═══ DATA FOR PROCESSING ═══

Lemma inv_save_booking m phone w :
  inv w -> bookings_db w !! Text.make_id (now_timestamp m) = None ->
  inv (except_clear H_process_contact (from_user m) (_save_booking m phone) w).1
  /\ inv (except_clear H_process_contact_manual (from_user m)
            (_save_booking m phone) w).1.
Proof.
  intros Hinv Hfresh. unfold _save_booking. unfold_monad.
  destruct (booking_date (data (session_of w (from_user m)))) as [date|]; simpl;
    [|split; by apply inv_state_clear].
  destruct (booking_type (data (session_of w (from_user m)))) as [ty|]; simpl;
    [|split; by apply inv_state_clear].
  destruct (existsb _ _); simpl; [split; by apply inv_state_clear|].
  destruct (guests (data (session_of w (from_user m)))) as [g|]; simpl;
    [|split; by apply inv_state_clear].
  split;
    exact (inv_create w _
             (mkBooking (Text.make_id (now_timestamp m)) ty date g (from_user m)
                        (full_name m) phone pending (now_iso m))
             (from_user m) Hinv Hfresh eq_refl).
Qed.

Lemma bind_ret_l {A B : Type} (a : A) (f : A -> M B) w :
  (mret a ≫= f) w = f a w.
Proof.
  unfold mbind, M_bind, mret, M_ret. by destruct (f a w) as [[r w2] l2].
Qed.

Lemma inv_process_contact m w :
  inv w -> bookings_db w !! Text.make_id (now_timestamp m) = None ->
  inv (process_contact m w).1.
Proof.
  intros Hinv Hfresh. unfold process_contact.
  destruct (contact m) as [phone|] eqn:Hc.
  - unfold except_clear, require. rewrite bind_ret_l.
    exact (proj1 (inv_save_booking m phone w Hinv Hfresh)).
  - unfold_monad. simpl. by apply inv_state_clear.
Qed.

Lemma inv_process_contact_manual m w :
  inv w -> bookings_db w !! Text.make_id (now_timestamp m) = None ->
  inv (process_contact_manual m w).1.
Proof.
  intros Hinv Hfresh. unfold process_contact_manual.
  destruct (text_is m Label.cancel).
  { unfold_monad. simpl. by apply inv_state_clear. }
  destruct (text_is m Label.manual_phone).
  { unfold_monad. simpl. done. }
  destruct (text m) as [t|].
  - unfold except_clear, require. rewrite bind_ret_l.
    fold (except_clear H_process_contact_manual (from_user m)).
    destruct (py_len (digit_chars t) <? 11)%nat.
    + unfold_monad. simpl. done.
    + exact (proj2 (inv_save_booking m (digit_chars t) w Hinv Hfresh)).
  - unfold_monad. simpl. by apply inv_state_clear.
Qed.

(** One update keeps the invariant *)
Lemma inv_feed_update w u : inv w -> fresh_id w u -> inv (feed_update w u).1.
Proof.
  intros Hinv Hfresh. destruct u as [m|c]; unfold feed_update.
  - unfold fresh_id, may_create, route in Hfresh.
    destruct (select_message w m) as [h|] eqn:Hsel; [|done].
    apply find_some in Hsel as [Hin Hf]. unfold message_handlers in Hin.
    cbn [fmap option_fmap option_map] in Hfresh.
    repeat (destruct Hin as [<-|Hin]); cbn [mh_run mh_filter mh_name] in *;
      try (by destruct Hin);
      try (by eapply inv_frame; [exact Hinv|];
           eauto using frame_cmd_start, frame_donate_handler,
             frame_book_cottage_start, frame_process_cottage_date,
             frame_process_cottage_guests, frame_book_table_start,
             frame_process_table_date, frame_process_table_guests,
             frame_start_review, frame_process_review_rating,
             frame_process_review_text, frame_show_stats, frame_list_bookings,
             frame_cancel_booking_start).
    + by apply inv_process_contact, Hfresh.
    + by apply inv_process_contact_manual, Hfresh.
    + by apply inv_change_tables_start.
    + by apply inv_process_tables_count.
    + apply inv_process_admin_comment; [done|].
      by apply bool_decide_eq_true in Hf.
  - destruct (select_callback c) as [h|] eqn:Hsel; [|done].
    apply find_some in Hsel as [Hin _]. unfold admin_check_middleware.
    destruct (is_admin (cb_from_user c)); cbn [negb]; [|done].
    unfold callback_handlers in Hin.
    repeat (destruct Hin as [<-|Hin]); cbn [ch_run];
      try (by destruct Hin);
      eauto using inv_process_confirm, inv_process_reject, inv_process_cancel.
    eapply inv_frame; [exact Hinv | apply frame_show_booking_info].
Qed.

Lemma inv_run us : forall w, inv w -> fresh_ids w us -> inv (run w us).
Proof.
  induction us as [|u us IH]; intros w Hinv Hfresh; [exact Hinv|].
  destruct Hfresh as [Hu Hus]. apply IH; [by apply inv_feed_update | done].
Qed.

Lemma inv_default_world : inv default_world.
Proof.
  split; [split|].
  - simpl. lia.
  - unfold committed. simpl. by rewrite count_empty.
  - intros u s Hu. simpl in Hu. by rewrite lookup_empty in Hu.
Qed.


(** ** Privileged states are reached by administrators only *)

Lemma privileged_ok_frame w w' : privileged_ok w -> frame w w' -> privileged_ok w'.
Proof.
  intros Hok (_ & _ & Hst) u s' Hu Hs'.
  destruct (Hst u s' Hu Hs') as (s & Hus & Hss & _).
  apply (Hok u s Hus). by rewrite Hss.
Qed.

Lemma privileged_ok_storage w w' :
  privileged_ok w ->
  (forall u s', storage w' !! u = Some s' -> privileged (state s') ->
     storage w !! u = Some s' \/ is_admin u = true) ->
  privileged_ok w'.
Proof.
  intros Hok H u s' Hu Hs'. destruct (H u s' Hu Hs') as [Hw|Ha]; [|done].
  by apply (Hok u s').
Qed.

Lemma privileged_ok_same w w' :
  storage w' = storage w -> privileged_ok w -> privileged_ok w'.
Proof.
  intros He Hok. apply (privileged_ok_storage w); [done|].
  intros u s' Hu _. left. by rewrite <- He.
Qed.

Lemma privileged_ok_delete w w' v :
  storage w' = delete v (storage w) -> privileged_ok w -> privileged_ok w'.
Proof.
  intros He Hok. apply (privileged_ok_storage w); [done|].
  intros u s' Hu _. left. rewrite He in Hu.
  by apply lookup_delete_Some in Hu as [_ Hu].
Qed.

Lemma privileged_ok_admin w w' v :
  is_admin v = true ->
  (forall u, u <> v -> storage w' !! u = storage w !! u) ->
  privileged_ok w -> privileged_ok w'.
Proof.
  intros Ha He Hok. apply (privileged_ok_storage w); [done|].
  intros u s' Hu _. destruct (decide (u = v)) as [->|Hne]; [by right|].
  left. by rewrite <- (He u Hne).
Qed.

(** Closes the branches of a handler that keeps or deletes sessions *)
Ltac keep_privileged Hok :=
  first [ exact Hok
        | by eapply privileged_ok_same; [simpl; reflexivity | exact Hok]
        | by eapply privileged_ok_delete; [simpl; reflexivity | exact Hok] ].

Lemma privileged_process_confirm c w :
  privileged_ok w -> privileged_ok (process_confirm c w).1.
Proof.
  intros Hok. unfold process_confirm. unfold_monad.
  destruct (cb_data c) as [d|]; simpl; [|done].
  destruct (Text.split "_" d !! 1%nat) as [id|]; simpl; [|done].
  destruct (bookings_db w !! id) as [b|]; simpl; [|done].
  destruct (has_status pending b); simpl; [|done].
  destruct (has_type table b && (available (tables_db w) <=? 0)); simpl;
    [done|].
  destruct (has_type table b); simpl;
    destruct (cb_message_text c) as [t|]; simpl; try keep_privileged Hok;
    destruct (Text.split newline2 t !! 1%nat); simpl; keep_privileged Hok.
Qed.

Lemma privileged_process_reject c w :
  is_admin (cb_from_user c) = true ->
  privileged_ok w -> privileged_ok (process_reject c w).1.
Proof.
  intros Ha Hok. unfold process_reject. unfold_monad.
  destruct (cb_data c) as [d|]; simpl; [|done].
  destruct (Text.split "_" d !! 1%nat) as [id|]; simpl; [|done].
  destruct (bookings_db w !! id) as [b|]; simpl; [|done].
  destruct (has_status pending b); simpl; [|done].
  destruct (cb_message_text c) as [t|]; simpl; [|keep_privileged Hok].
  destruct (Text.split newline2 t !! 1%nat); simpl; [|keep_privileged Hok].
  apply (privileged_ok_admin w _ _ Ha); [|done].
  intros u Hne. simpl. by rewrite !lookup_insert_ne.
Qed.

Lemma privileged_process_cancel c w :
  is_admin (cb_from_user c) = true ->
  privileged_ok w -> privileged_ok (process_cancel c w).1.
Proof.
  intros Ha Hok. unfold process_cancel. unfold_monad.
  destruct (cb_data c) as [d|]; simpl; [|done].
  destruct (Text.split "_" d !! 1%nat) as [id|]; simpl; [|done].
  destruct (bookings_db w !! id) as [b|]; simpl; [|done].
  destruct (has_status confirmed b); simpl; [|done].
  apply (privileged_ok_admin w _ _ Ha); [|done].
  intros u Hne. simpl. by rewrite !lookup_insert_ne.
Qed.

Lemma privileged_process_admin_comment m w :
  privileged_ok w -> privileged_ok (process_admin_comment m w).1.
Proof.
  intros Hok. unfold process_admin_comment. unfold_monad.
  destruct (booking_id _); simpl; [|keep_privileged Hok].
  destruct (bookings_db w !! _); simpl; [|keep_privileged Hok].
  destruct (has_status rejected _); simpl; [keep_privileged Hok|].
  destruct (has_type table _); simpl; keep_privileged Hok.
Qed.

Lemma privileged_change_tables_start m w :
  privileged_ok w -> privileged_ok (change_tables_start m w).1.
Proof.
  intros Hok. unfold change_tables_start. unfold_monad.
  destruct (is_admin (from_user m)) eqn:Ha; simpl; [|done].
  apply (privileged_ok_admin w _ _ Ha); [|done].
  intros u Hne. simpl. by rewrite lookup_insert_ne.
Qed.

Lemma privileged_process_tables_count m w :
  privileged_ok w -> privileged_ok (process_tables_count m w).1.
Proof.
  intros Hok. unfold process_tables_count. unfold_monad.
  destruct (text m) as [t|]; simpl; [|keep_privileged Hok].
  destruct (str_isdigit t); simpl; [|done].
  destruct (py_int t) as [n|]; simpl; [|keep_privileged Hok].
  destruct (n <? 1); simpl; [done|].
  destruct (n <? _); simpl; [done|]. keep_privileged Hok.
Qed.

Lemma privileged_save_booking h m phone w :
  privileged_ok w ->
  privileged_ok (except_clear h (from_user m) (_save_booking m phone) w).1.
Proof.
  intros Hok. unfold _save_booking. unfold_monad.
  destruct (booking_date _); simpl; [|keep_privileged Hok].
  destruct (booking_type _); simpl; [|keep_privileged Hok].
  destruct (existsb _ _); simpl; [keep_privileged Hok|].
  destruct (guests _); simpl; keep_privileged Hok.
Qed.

═══
═══ DATA FOR PROCESSING ═══

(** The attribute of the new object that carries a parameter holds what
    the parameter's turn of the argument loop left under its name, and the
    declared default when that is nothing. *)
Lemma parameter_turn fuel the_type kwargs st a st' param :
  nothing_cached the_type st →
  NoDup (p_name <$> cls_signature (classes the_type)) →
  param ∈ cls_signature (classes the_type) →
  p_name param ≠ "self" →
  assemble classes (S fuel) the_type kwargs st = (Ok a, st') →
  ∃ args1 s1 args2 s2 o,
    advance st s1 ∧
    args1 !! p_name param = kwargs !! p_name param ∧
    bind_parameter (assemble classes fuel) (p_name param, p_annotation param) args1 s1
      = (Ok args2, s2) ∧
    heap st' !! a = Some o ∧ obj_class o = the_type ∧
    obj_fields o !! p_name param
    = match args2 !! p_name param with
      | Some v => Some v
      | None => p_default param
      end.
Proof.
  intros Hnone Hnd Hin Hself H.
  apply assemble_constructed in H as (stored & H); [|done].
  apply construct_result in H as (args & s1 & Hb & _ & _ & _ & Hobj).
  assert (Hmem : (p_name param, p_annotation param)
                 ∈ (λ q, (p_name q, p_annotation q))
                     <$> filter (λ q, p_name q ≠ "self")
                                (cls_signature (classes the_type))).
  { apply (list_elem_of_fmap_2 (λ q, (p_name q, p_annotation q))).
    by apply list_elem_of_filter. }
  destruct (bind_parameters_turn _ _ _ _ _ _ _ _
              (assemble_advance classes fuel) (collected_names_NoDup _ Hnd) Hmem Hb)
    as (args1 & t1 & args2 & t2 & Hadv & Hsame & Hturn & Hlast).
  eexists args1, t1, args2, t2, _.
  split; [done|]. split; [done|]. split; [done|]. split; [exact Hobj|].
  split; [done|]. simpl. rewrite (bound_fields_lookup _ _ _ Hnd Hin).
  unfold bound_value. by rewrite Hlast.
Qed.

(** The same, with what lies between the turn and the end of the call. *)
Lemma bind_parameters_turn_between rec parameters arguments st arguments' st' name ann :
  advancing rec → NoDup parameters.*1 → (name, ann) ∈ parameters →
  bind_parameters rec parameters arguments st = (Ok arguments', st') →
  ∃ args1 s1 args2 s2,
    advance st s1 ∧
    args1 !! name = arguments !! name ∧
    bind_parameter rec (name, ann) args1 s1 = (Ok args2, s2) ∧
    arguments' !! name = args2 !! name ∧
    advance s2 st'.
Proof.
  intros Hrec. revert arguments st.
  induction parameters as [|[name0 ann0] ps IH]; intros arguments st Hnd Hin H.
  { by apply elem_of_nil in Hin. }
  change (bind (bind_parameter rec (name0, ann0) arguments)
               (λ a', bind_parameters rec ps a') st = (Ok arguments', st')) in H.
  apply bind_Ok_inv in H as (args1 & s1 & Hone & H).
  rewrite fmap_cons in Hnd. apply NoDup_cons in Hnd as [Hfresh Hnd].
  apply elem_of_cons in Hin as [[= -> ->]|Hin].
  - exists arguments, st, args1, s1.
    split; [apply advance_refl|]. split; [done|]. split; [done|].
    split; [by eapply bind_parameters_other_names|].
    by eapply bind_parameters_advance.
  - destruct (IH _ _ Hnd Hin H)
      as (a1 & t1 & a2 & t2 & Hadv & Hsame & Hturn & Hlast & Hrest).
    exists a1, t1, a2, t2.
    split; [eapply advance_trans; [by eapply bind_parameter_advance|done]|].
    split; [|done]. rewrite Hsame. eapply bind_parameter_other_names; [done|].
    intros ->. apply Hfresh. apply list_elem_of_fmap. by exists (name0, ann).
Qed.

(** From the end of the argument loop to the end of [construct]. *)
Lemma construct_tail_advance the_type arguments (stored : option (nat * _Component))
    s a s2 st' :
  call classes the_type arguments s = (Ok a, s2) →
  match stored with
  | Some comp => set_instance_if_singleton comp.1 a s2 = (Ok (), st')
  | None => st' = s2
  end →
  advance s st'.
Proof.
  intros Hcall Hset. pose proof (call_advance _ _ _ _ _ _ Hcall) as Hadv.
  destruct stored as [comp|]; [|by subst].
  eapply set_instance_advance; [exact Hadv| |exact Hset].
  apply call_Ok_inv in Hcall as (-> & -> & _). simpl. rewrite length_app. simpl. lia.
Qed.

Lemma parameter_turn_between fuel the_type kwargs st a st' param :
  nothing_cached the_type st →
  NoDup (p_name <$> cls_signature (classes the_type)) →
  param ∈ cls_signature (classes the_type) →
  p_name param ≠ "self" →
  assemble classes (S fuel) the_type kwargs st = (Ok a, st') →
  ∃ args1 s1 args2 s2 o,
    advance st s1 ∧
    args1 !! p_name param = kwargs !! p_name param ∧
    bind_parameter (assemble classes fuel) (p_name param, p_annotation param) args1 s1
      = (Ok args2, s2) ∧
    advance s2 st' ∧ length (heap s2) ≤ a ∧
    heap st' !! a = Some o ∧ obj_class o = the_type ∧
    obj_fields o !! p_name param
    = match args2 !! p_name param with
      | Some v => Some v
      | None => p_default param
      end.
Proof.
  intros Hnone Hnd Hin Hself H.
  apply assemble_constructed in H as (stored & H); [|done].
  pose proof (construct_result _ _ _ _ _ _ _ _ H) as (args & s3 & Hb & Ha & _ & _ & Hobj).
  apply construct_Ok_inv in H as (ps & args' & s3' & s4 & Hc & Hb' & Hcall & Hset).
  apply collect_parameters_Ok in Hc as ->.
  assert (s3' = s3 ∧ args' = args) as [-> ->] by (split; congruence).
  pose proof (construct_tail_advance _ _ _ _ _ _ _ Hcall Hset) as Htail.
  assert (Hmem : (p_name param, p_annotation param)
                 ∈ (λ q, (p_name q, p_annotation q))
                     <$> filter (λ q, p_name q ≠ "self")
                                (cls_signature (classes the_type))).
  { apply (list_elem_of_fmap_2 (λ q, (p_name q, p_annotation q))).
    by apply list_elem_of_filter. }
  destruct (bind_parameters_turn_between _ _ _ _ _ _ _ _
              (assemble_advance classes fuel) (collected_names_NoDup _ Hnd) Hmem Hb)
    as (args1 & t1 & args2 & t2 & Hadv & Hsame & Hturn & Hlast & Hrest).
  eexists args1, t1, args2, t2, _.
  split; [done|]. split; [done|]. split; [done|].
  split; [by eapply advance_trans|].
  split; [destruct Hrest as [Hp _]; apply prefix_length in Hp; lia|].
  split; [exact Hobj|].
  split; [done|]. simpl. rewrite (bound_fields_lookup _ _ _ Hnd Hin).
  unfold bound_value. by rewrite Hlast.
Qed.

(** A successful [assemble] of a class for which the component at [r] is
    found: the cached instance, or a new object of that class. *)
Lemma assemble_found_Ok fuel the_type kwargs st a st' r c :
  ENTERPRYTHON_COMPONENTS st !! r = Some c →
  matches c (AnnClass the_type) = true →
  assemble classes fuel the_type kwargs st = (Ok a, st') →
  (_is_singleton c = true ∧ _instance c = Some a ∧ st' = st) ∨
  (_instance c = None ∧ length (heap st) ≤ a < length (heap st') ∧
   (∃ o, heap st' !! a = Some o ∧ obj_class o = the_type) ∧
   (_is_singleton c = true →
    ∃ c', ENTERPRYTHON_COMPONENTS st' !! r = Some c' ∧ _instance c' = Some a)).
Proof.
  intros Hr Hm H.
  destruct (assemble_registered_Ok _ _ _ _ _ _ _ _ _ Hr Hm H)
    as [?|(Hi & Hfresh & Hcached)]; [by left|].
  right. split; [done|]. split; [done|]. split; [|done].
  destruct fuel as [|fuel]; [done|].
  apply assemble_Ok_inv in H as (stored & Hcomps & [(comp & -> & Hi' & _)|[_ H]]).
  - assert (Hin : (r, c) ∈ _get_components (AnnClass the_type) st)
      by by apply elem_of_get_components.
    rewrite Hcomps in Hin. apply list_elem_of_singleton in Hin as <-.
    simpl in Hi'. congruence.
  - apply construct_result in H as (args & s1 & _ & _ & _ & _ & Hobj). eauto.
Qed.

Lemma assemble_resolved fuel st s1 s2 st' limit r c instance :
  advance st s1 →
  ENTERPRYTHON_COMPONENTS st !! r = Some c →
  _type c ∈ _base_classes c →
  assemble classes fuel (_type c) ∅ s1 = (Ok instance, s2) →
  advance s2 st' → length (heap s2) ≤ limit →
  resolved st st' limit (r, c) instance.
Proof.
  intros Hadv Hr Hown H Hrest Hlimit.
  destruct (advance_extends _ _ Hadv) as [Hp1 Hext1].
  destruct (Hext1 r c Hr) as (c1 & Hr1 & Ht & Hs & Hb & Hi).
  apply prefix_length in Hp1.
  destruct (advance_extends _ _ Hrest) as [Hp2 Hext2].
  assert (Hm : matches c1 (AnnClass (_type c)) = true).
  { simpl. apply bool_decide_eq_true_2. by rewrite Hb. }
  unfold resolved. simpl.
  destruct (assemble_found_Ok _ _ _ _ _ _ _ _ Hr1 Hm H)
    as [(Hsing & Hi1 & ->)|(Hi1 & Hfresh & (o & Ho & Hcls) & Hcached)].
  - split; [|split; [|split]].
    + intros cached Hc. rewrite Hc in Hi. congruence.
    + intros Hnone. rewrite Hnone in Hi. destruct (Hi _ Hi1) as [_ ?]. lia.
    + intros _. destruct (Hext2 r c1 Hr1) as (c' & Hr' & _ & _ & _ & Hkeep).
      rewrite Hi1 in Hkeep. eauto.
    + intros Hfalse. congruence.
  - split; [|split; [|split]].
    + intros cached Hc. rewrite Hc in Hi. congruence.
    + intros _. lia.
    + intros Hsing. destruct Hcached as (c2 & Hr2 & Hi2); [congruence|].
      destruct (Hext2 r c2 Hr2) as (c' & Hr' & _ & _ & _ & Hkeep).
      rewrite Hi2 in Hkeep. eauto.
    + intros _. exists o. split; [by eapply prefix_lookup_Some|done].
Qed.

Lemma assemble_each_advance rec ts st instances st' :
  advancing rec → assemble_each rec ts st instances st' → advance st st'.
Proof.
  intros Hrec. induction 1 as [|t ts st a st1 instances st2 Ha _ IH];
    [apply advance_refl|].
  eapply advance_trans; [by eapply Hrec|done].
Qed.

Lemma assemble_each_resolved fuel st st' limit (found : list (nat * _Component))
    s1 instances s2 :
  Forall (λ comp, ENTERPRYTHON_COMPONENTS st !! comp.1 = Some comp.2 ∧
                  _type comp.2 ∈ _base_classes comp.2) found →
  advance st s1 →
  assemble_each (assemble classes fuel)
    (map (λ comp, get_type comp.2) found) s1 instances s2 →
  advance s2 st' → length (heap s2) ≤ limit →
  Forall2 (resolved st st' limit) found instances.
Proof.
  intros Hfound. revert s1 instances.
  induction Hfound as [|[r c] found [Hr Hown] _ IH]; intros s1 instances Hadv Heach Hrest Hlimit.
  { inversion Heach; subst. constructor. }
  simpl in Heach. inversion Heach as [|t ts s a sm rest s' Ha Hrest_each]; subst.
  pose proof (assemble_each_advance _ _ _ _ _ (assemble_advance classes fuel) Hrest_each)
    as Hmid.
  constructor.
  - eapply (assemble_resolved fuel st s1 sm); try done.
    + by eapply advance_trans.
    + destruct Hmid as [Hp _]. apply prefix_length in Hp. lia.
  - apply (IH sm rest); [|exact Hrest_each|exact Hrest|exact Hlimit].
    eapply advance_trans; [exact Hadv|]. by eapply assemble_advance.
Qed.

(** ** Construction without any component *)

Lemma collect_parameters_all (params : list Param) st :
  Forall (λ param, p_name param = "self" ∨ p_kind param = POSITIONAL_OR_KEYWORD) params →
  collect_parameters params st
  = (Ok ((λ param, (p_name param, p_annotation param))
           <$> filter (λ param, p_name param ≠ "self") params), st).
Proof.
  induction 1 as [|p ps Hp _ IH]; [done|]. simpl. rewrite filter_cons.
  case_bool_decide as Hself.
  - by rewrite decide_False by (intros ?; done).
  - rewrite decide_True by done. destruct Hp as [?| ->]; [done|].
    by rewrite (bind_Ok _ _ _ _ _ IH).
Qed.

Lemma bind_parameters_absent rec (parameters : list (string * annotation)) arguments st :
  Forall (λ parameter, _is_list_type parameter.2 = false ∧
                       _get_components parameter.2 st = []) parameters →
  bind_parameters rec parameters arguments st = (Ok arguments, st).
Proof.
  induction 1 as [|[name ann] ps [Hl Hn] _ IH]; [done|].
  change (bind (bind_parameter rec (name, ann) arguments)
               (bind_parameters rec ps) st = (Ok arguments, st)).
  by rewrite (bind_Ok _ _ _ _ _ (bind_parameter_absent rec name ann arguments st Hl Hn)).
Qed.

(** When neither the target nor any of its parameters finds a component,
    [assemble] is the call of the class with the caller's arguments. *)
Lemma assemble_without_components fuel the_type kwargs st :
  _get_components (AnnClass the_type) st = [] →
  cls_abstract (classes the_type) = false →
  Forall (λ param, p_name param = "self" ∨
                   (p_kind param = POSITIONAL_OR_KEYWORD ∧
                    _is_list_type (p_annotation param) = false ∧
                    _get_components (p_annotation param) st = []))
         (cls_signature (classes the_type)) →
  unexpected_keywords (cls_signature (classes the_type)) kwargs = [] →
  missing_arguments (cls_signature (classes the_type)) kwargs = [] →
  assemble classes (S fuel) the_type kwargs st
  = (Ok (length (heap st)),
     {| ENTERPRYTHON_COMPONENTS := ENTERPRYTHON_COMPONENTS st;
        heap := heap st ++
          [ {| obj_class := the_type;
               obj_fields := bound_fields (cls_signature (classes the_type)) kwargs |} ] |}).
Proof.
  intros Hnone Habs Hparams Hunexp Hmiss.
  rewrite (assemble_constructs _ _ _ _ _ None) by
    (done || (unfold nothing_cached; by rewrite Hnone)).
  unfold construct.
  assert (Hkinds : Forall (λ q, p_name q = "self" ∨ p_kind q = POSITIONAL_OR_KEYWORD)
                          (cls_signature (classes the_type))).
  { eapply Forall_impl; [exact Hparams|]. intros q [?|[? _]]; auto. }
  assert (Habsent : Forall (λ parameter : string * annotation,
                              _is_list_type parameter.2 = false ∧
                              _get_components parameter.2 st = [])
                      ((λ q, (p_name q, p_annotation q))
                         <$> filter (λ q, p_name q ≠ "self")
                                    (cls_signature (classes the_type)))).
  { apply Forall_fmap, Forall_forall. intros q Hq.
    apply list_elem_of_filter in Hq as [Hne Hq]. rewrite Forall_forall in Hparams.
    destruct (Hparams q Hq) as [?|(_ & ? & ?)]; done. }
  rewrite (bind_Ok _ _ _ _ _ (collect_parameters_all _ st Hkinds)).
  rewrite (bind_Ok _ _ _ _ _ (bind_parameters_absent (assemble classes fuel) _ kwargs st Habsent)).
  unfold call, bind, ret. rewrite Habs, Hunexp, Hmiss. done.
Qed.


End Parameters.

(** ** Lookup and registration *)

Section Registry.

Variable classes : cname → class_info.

═══

Copy out, in full, each line above that has the word "Label" in it.

  destruct (text_is m Label.cancel).
  destruct (text_is m Label.manual_phone).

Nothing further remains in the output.